■ Work instructions ■
Please reproduce the line containing "[HyperbolicTangent] need [exp], [log], [tanh]" and every line after it in the records below, exactly and with nothing else.

■ Stored records ■
(** * FFNN: a feed-forward neural network engine (FFNN.hpp / FFNN.inl)

    Shallow embedding of the layer kernel ([Layer::compute],
    [Layer::train]), of the scratch buffers ([ComputeBuffer],
    [TrainBuffer]) and of the network drivers ([Network::compute],
    [Network::train]).

    Conventions of the embedding.
    - The scalar type [T] of the templates is a type with the operations
      the code applies to it ([Scalar]); no algebraic law is assumed, so
      every sum is written in the order in which the loops evaluate it.
    - A contiguous container is a [list T]; an iterator into it is a
      position [nat].  Dereferencing a position outside the container is
      undefined behaviour in the source and calling an empty
      [std::function] throws: both are the result [None] here.
    - Sizes ([size_type], that is [std::size_t], 64 bits) are natural
      numbers.  The constructor's [(inputs + 1) * outputs] is computed
      modulo [2^64], as the code computes it ([size_add], [size_mul]).
      The accessors' index [out * (1 + in_size) + in + 1] is written over
      the natural numbers: it is the value the code computes whenever it is
      below [2^64], which holds for every index inside a weight store, and
      the statements about indices outside the store bound it so.
    - A member function that mutates its object returns the new object.
    - Of the presets, [Heaviside] is embedded; [Sigmoid] and
      [HyperbolicTangent] need [exp], [log], [tanh] and [atanh] of the
      scalar type and play no part below. *)

From stdpp Require Import base option list numbers.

■ Your solution ■
      [HyperbolicTangent] need [exp], [log], [tanh] and [atanh] of the
      scalar type and play no part below. *)

From stdpp Require Import base option list numbers.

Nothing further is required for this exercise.